1. The National Labor Relations Board (NLRB) provided guidance on the propriety of mail or manual ballot elections. Aspirus Keweenaw, 370 NLRB No. 45 (Nov. 9, 2020). In this case, the NLRB set forth the considerations regional directors should weigh in determining whether an election should be conducted by mail ballot, as opposed to an in-person manual ballot, because of the COVID-19-related conditions. The NLRB’s longstanding policy strongly favors manual elections; however, since the onset of the COVID-19 pandemic, it has permitted mail-ballot elections under an “extraordinary circumstances” exception to the manual ballot preference. The decision outlines six situations related to the COVID-19 pandemic that, when at least one is present, normally will suggest the propriety of conducting an election by mail, rather than manual, ballot. Those circumstances are:

  • The Agency office tasked with conducting the election is operating under “mandatory telework” status.

  • Either the 14-day trend in the number of new confirmed cases of COVID-19 in the county where the facility is located is increasing, or the 14-day testing positivity rate in the county where the facility is located is at least five percent.

  • The proposed manual election site cannot be established in a way that avoids violating mandatory state or local health orders relating to maximum gathering size.

  • The employer fails or refuses to commit to abide by Memorandum GC 20-10, Suggested Manual Election Protocols (July 6, 2020).

  • There is a current COVID-19 outbreak at the facility or the employer refuses to disclose and certify its current status.

  • Other similarly compelling circumstances.

After the NLRB issued this decision, General Counsel Peter Robb provided guidance further elaborating on this framework. Memorandum GC 21-01, Guidance on Propriety of Mail Ballot Elections, pursuant to Aspirus Keweenaw, 370 NLRB No. 45 (2020) (Nov. 10, 2020).

2. A federal appeals court ruled the NLRB made errors of law and fact when it certified a unit of zero employees. NLRB v. Wang Theatre, No. 20-1157 (1st Cir. Nov. 30, 2020). In 2016, the union sought to represent musicians the theater had hired to perform in shows independent producers brought to town. In response, the theater argued it had not employed any musicians for approximately two years because the producers were hiring their own musicians based on their union contract. Nevertheless, an NLRB regional director ordered an election in a bargaining unit of musicians that included musicians who had worked on two productions at the theater for a total of five days in the previous year or for 15 days in the preceding two years. The regional director cited the so-called Juilliard School test from a 1974 decision (205 NLRB 153) in which the NLRB certified a unit of stagehands because the employees, who had irregular, but repetitive patterns of employment, had a reasonable expectation of reemployment with the school in the near future. However, the U.S. Court of Appeals for the First Circuit vacated the decision, finding the regional director improperly departed from NLRB precedent without sufficient justification. The Court explained that NLRB precedent requires that a bargaining unit consist of at least two employees, and absent a showing of special circumstances, its “longstanding and most widely used test” to determine the membership of a bargaining unit at any given time is the formula set out in Davison-Paxon, 185 NLRB 21 (1970). Under this test, any employee who “regularly averages 4 hours [of work] or more per week for the last quarter prior to the eligibility date” in a particular bargaining unit is a member of that unit. It was undisputed that none of the musicians met this eligibility test. The panel explained the Juilliard School test applies in a narrow set of circumstances not present in this case. The school had relied on its stagehands to operate the costume, props, and makeup departments at the core of its function as a nonprofit teaching theater, while the Wang Theatre-related musicians had only a “tangential role” in the theater’s operation; the sourcing of local musicians was merely a service for producers, and the theater operated as usual even though it had not employed any musicians since 2014. Accordingly, it was reversible error for the NLRB to certify a bargaining unit of zero employees.

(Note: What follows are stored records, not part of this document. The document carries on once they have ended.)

(* ===== verification/KsynHashOps.v ===== *)
(** What the table of wait queues promises to the system calls: a find returns
    the queue of the address and a reference that keeps it, a release gives the
    reference back, callers of one address meet at one queue; and what the
    delayed clean-up does. *)
From S2P Require Import Prelude SeqArith Ksyn KsynSync KsynHash KsynHashProps.

Module KsynHashOps.
Import Ksyn KsynSync KsynHash KsynHashProps.

(** ** The state after start-up *)
Definition pst_zero : pst :=
  mk_pst ∅ 0 (fun _ => []) ∅ 0 ∅ 0 [] false None false ∅ 0 ∅ (fun _ => 0).
Definition boot (p : nat) : MP unit := pth_global_hashinit ;;; _pth_proc_hashinit p.
(** The state in which process 1 has its empty table. *)
Definition booted : pst :=
  pst_zero <| pthhash := 63 |> <| hashtbls := {[ 0%nat := fun _ => [] ]} |> <| p_pthhash := {[ 1%nat := 0%nat ]} |>
           <| hashtbl_next := 1%nat |>.
Lemma boot_booted : boot 1 pst_zero = Ret tt booted.
Proof. reflexivity. Qed.
Lemma booted_pwf : pwf (fun _ => 0) booted.
Proof.
  constructor; cbn; try done.
  - intros a h i q E Hq. apply lookup_singleton_Some in E as [<- <-]. by apply elem_of_nil in Hq.
  - intros a h i E. apply lookup_singleton_Some in E as [<- <-]. constructor.
  - intros a a' h h' i i' q E E' Hq. apply lookup_singleton_Some in E as [<- <-]. by apply elem_of_nil in Hq.
  - intros q. split; [intros H; by apply elem_of_nil in H|by intros (k & E & _)].
  - constructor.
Qed.
Lemma booted_pinv : pinv 1 (fun _ => 0) booted.
Proof. split; [exists (fun _ => 0); split; [apply booted_pwf|done]|by exists 0%nat, (fun _ => [])]. Qed.
Lemma booted_roomy : roomy booted.
Proof. by intros q k E. Qed.

(** ** Finding and releasing *)

(** [ksyn_wqfind] of a private address returns or sleeps whatever the other
    threads do: on success the caller has one more reference, and the queue is
    in its process' table, for this address and of this type; otherwise it
    returns EINVAL, or sleeps, and the references are as they were. *)
Theorem wqfind_returns p interfere `{!ListRely p interfere} own uaddr mgen ugen sgen flags wqtype nkwq s :
  is_shared flags = false -> Z.land wqtype KSYN_WQTYPE_MASK <> 0 ->
  list_held s = false -> pinv p own s -> mine_ok s nkwq -> roomy s ->
  wp (ksyn_wqfind interfere p uaddr mgen ugen sgen flags wqtype nkwq)
     (fun r s' => list_held s' = false /\
        match r with
        | Found res (Some q) =>
            res = 0 /\ pinv p (upd own q (own q + 1)) s' /\ queue_of p uaddr q s' /\
              (exists k, kwqs s' !! q = Some k /\ Z.land (kw_type k) KSYN_WQTYPE_MASK = Z.land wqtype KSYN_WQTYPE_MASK) \/
            res = EINVAL /\ pinv p own s'
        | Found _ None => False
        | Sleeping n => pinv p own s' /\ mine_ok s' n
        end) s.
Proof.
  intros Hf Ht Hh HI Hm Hr. eapply wp_mono; [by apply wp_wqfind|]. intros [res [q|]|n] s'; [|done|naive_solver].
  intros [(-> & H1 & H2 & H3 & H4)|(-> & H1 & H2)]; (split; [done|]); [left|right]; done.
Qed.
Lemma wqfind_returns_witness :
  exists r s', ksyn_wqfind (fun _ s => s) 1 4096 0 0 0 0 KSYN_WQTYPE_MTX None booted = Ret r s' /\
    r = Found 0 (Some 0%nat) /\ queue_of 1 4096 0 s'.
Proof.
  pose proof (wqfind_returns 1 (fun _ s => s) (fun _ => 0) 4096 0 0 0 0 KSYN_WQTYPE_MTX None booted
    eq_refl ltac:(discriminate) eq_refl booted_pinv ltac:(done) booted_roomy) as H.
  apply wp_run in H as (r & s' & E & _ & H). exists r, s'. split; [exact E|]. vm_compute in E. injection E as <- <-.
  destruct H as [(_ & _ & H & _)|[[=] _]]. split; [reflexivity|exact H].
Defined.

(** C10: [ksyn_wqrelease] by a thread that has a reference returns, gives the
    reference back and keeps the table well formed; the queue is freed exactly
    when this was the last reference, the queue is unused and the caller asked
    for it, and in that case without [qfreenow] it goes to the free list with
    the clean-up scheduled. *)
Theorem wqrelease_returns p interfere `{!ListRely p interfere} own now q qfreenow wqtype s :
  list_held s = false -> pinv p own s -> roomy s -> 0 < own q ->
  (forall k, kwqs (interfere None s) !! q = Some k -> _kwq_is_used k = false -> kw_turnstile k = 0) ->
  exists k, kwqs (interfere None s) !! q = Some k /\
    let last := (kw_iocount k =? 1) && negb (_kwq_is_used k) in
    wp (ksyn_wqrelease interfere now q qfreenow wqtype)
       (fun _ s' => list_held s' = false /\ pinv p (upd own q (own q - 1)) s' /\
          (if last && qfreenow then kwqs s' !! q = None
           else exists k', kwqs s' !! q = Some k' /\ kw_iocount k' = kw_iocount k - 1 /\ kw_addr k' = kw_addr k /\
             has (kw_pflags k') KSYN_WQ_FLIST = last) /\
          (last = true -> qfreenow = false -> psynch_cleanupset s' = true)) s.
Proof.
  intros Hh HI Hr Hmy Hts. destruct (wp_wqrelease p interfere own now q qfreenow wqtype s Hh HI Hr Hmy Hts) as (k & Ek & Hw).
  exists k. split; [done|]. cbv zeta. eapply wp_mono; [exact Hw|]. by intros [].
Qed.

(** A find and the release that follows it. *)
Definition found_once : pst :=
  match ksyn_wqfind (fun _ s => s) 1 4096 0 0 0 0 KSYN_WQTYPE_MTX None booted with Ret _ s => s | _ => booted end.
Lemma found_once_pinv : pinv 1 (upd (fun _ => 0) 0%nat 1) found_once.
Proof.
  pose proof (wp_wqfind 1 (fun _ s => s) (fun _ => 0) 4096 0 0 0 0 KSYN_WQTYPE_MTX eq_refl ltac:(discriminate) None booted
    eq_refl booted_pinv ltac:(done) booted_roomy) as H.
  apply wp_run in H as (r & s' & E & H). unfold found_once. rewrite E.
  assert (r = Found 0 (Some 0%nat)) as -> by (vm_compute in E; congruence).
  destruct H as [(_ & _ & H & _)|[[=] _]]. exact H.
Qed.
Lemma found_once_roomy : roomy found_once.
Proof.
  intros q k. assert (kwqs found_once = {[ 0%nat := default kwq_zero (kwqs found_once !! 0%nat) ]}) as -> by reflexivity.
  rewrite lookup_singleton_Some. intros [<- <-]. vm_compute. reflexivity.
Qed.
Lemma wqrelease_returns_witness :
  exists s', ksyn_wqrelease (fun _ s => s) 0 0 true KSYN_WQTYPE_MTX found_once = Ret tt s' /\ kwqs s' !! 0%nat = None.
Proof.
  destruct (wqrelease_returns 1 (fun _ s => s) (upd (fun _ => 0) 0%nat 1) 0 0 true KSYN_WQTYPE_MTX found_once
    eq_refl found_once_pinv found_once_roomy ltac:(vm_compute; reflexivity)
    ltac:(intros k E; vm_compute in E; injection E as <-; reflexivity)) as (k & Ek & H).
  vm_compute in Ek. injection Ek as <-. apply wp_run in H as ([] & s' & E & _ & _ & H & _). exists s'. split; [exact E|exact H].
Defined.

(** threads of one process that use one address meet at one queue: while a
    reference to the address' queue exists, [ksyn_wqfind] of that address finds
    no other queue. *)
Theorem finds_meet p interfere `{!ListRely p interfere} own uaddr mgen ugen sgen flags wqtype nkwq q s :
  is_shared flags = false -> Z.land wqtype KSYN_WQTYPE_MASK <> 0 ->
  list_held s = false -> pinv p own s -> mine_ok s nkwq -> roomy s -> 0 < own q -> queue_of p uaddr q s ->
  wp (ksyn_wqfind interfere p uaddr mgen ugen sgen flags wqtype nkwq)
     (fun r _ => match r with Found _ o => o = Some q | Sleeping _ => True end) s.
Proof. intros. by apply (wp_wqfind_at p interfere own). Qed.
Lemma found_once_queue : queue_of 1 4096 0 found_once.
Proof. unfold queue_of. exists 0%nat. do 2 eexists. split_and!; try (vm_compute; reflexivity). vm_compute. left. Qed.
Lemma finds_meet_witness :
  wp (ksyn_wqfind (fun _ s => s) 1 4096 0 0 0 0 KSYN_WQTYPE_MTX None)
     (fun r _ => match r with Found _ o => o = Some 0%nat | Sleeping _ => True end) found_once.
Proof.
  exact (finds_meet 1 (fun _ s => s) (upd (fun _ => 0) 0%nat 1) 4096 0 0 0 0 KSYN_WQTYPE_MTX None 0 found_once
    eq_refl ltac:(discriminate) eq_refl found_once_pinv ltac:(done) found_once_roomy ltac:(vm_compute; reflexivity) found_once_queue).
Defined.

(** ** The clean-up *)

(** a run of [psynch_wq_cleanup] over a free list whose queues have all
    expired frees the first one only: the others stay on the free list, and the
    clean-up is not scheduled again. *)
Theorem cleanup_frees_one ref now q l s :
  pwf ref s -> list_held s = false -> pth_free_list s = q :: l ->
  (forall q' k, q' ∈ pth_free_list s -> kwqs s !! q' = Some k -> Z.abs (now - kw_ts k) >= KSYN_CLEANUP_DEADLINE) ->
  wp (psynch_wq_cleanup (fun _ s => s) now)
     (fun _ s' => kwqs s' = delete q (kwqs s) /\ pth_free_list s' = l /\ psynch_cleanupset s' = false) s.
Proof.
  intros W Hh El Hex. assert (q ∈ pth_free_list s) as Hq by (rewrite El; left).
  destruct (proj1 (pw_flist _ _ W q) Hq) as (k & Ek & Hf). destruct (pw_idle _ _ W q k Ek Hf) as (Hio & Hu & _).
  specialize (Hex q k Hq Ek). unfold psynch_wq_cleanup. wp_step. apply wp_list_lock; [done|]. wp_step. wp_step. wp_step.
  change (pth_free_list (s <| list_held := true |>)) with (pth_free_list s). rewrite El. cbn [cleanup_loop].
  wp_step. apply (wp_kwq_deref q k); [done|]. rewrite Hu, Hio. cbn [orb negb Z.eqb].
  replace (Z.abs (now - kw_ts k) >=? KSYN_CLEANUP_DEADLINE) with true by lia.
  wp_step. apply (wp_kwq_set q k); [done|]. unfold hash_remove, flist_remove. do 8 wp_step. apply wp_list_unlock; [done|].
  cbn [destroy_all]. wp_step. unfold _kwq_destroy. wp_step. eapply wp_kwq_deref; [cbn; apply lookup_insert_eq|].
  assert (unlink q (pth_free_list s) = l) as Hl by (rewrite El; apply unlink_head).
  unfold put_thread. case_match; do 4 wp_step; split_and!; try done; cbn; by rewrite delete_insert_eq.
Qed.

(** Checks on concrete states. *)
Lemma roomy_check s : bool_decide (map_Forall (fun _ k => kw_iocount k < 2 ^ 31 - 1) (kwqs s)) = true -> roomy s.
Proof. intros H. apply bool_decide_eq_true in H. exact H. Qed.
Definition all_expired (now : Z) (s : pst) : bool :=
  forallb (fun q => match kwqs s !! q with Some k => Z.abs (now - kw_ts k) >=? KSYN_CLEANUP_DEADLINE | None => true end) (pth_free_list s).
Lemma all_expired_check now s : all_expired now s = true ->
  forall q k, q ∈ pth_free_list s -> kwqs s !! q = Some k -> Z.abs (now - kw_ts k) >= KSYN_CLEANUP_DEADLINE.
Proof.
  unfold all_expired. rewrite forallb_forall. intros H q k Hq E. specialize (H q (proj1 (list_elem_of_In _ _) Hq)).
  rewrite E in H. lia.
Qed.

(** Two read-write locks used and dropped at time 0. *)
Definition use_once (uaddr : Z) (q : nat) : MP unit :=
  ksyn_wqfind (fun _ s => s) 1 uaddr 0 0 0 0 KSYN_WQTYPE_RWLOCK None ;;;
  ksyn_wqrelease (fun _ s => s) 0 q false KSYN_WQTYPE_RWLOCK.
Lemma pinv_mono p own own' s : (forall q, own' q <= own q) -> pinv p own s -> pinv p own' s.
Proof. intros Ho [(ref & W & Hr) HT]. split; [|done]. exists ref. split; [done|]. intros q. specialize (Ho q). specialize (Hr q). lia. Qed.
Lemma use_once_pwf uaddr q own s r s1 s' :
  list_held s = false -> pinv 1 own s -> roomy s -> 0 <= own q ->
  ksyn_wqfind (fun _ s => s) 1 uaddr 0 0 0 0 KSYN_WQTYPE_RWLOCK None s = Ret r s1 -> r = Found 0 (Some q) -> roomy s1 ->
  kw_turnstile (default kwq_zero (kwqs s1 !! q)) = 0 ->
  ksyn_wqrelease (fun _ s => s) 0 q false KSYN_WQTYPE_RWLOCK s1 = Ret tt s' ->
  pinv 1 own s'.
Proof.
  intros Hh HI Hr Ho E -> Hr1 Hts E'.
  pose proof (wp_wqfind 1 (fun _ s => s) own uaddr 0 0 0 0 KSYN_WQTYPE_RWLOCK eq_refl ltac:(discriminate) None s Hh HI ltac:(done) Hr) as H.
  unfold wp in H. rewrite E in H. destruct H as [(_ & Hh1 & HI1 & _)|[[=] _]].
  destruct (wp_wqrelease 1 (fun _ s => s) _ 0 q false KSYN_WQTYPE_RWLOCK s1 Hh1 HI1 Hr1) as (k & _ & H); [rewrite upd_eq; lia| |].
  { intros k E1 _. by rewrite E1 in Hts. }
  unfold wp in H. rewrite E' in H. destruct H as (_ & HI2 & _). eapply pinv_mono; [|exact HI2].
  intros q'. unfold upd. repeat case_decide; subst; (lia || done).
Qed.
Definition after {A} (m : MP A) (s : pst) : pst := match m s with Ret _ s' => s' | _ => s end.
Definition one_idle : pst := after (use_once 4096 0) booted.
Definition two_idle : pst := after (use_once 8192 1) one_idle.
Lemma one_idle_pinv : pinv 1 (fun _ => 0) one_idle.
Proof.
  eapply (use_once_pwf 4096 0 (fun _ => 0) booted _ (after (ksyn_wqfind (fun _ s => s) 1 4096 0 0 0 0 KSYN_WQTYPE_RWLOCK None) booted)).
  - reflexivity.
  - apply booted_pinv.
  - apply booted_roomy.
  - done.
  - vm_compute; reflexivity.
  - reflexivity.
  - apply roomy_check. vm_compute; reflexivity.
  - vm_compute; reflexivity.
  - vm_compute; reflexivity.
Qed.
Lemma two_idle_pinv : pinv 1 (fun _ => 0) two_idle.
Proof.
  eapply (use_once_pwf 8192 1 (fun _ => 0) one_idle _ (after (ksyn_wqfind (fun _ s => s) 1 8192 0 0 0 0 KSYN_WQTYPE_RWLOCK None) one_idle)).
  - vm_compute; reflexivity.
  - apply one_idle_pinv.
  - apply roomy_check. vm_compute; reflexivity.
  - done.
  - vm_compute; reflexivity.
  - reflexivity.
  - apply roomy_check. vm_compute; reflexivity.
  - vm_compute; reflexivity.
  - vm_compute; reflexivity.
Qed.
Lemma cleanup_frees_one_witness :
  pth_free_list two_idle = [1%nat; 0%nat] /\
  wp (psynch_wq_cleanup (fun _ s => s) 100) (fun _ s' => pth_free_list s' = [0%nat] /\ psynch_cleanupset s' = false) two_idle.
Proof.
  split; [vm_compute; reflexivity|]. destruct (pi_ref _ _ _ two_idle_pinv) as (ref & W & _).
  eapply wp_mono; [apply (cleanup_frees_one ref 100 1 [0%nat] two_idle W); [vm_compute; reflexivity..|]|].
  - apply all_expired_check. vm_compute; reflexivity.
  - intros [] s' (_ & H1 & H2). split; assumption.
Defined.
End KsynHashOps.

3. Publisher’s tweet violated labor law, NLRB ruled, and employer’s appeal raises questions about the line between First Amendment rights and labor law protections. FDRLST Media, LLC, 370 NLRB No. 49 (Nov. 24, 2020). After a walkout by unionized employees at another online media network, the co-founder and publisher of the Federalist posted on Twitter: “FYI @fdrlst first one of you tries to unionize I swear I’ll send you back to the salt mine.” Thereafter, an individual who never had been an employee of the employer filed an unfair labor practice charge. The employer argued the tweet was meant to be satire and was solely an expression of the publisher’s personal viewpoint on a contemporary topic of general interest. The employer also proffered affidavits from employees stating the tweet was funny and sarcastic and they did not feel it was a threat of reprisal. The NLRB agreed with the administrative law judge that, although the tweet was from the publisher’s personal account, it was prefaced with the employer’s name, it was “FYI” or “For Your Information,” and clearly was directed to the employees and not to the general public. The NLRB found the employer violated the NLRA, noting that a statement by a supervisor or agent of an employer threatening a plant closure violates the NLRA, even if the speaker attempts to couch the statement as a personal opinion, and threats allegedly made in a joking manner also may violate the NLRA.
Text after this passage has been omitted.